Ce phénomène s'explique par une série de raisons. Tout d'abord, la fin du mythe de la convergence, c'est-à-dire de cette idée selon laquelle la Chine et la Russie (qui a rejoint l'OMC en 2012) joueraient le jeu de la mondialisation en suivant les règles occidentales. En réalité, ces deux pays n'entendent nullement s'y soumettre mais, au contraire - et même s'ils se trouvent dans des situations fort dissemblables - imposer leurs propres règles. Ensuite, l'affolement actuel s'observe en particulier au sein des élites européennes, encore stupéfaites par le Brexit et l'élection de Donald Trump. Elles commencent à comprendre que les règles du jeu sont en train de changer rapidement en leur défaveur. Le terme « populisme » traduit, différemment aux États-Unis et en Europe, la fracture entre les gagnants et les perdants de la mondialisation. On assiste à un retour au premier plan de la question sociale qui résulte de l'accroissement des inégalités. Parallèlement, le terrorisme militarisé a mis fin à l'insularité stratégique de l'Europe. La crise migratoire illustre la difficulté, pour l'UE, de maîtriser ses frontières et de développer une approche coordonnée. Les dégradations de l'environnement font désormais directement ressentir leurs effets aux États-Unis comme en Europe. Et le discours sur l'innovation technologique suscite espoir chez les personnes formées et inquiétude chez celles qui ne maîtrisent pas les nouveaux outils mais comprennent les menaces que ceux-ci font peser sur l'emploi salarié. L'immédiateté empêche presque totalement de faire preuve d'intentionnalité politique, inscrite dans la durée, ce qui entretient l'affolement.
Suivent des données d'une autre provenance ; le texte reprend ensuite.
(** An address space depends only on its own frames. *)
Lemma pte_at_frames m m' pgdir va : pd_wf m pgdir -> is_u32 va ->
  (forall fn, pd_frame m pgdir fn -> mem_frame m' fn = mem_frame m fn) ->
  pte_at m' pgdir va = pte_at m pgdir va.
Proof.
  intros Hwf Hva Hf. unfold pte_at.
  rewrite (table_at_frame m m' pgdir va) by (eauto || (apply Hf; by left)).
  destruct (table_at m pgdir va) as [t|] eqn:Ht; [|done]. simpl. f_equal.
  destruct (table_at_shape _ _ _ _ Ht) as [Htu Hta]. apply kload_frame.
  destruct (entry_spec t (PTX va) Htu Hta (PTX_range va)) as [-> _].
  apply Hf. right. eauto.
Qed.

Lemma pd_wf_agree m m' pgdir : pd_wf m pgdir ->
  mem_frame m' (kframe pgdir) = mem_frame m (kframe pgdir) -> pd_wf m' pgdir.
Proof.
  intros Hwf E.
  assert (forall va, table_at m' pgdir va = table_at m pgdir va) as Ht
    by (intros; apply table_at_frame; eauto).
  destruct Hwf as [Hv Htb Hs Hi]. split; [done|..]; setoid_rewrite Ht; done.
Qed.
G. R. - Vous insistez beaucoup sur le triangle États-Unis/Chine/Russie en évoquant une consolidation stratégique. Qu'est-ce que ce concept recouvre exactement ?

T. G. - Je pense que, en Europe, on sous-estime le jeu actuellement à l'oeuvre entre ces trois acteurs en raison de l'importance que l'UE accorde à chacun d'entre eux séparément et de l'image qu'elle a d'elle-même. Ces trois membres permanents du Conseil de sécurité des Nations unies disposent d'un pouvoir de structuration des équilibres stratégiques qui est désormais supérieur à celui de l'UE, laquelle ne cesse de répéter qu'elle est encore le plus grand marché du monde. La crise actuelle du multilatéralisme s'explique avant tout par leur comportement ; ils forment un triangle dont les déformations affectent directement la stabilité internationale.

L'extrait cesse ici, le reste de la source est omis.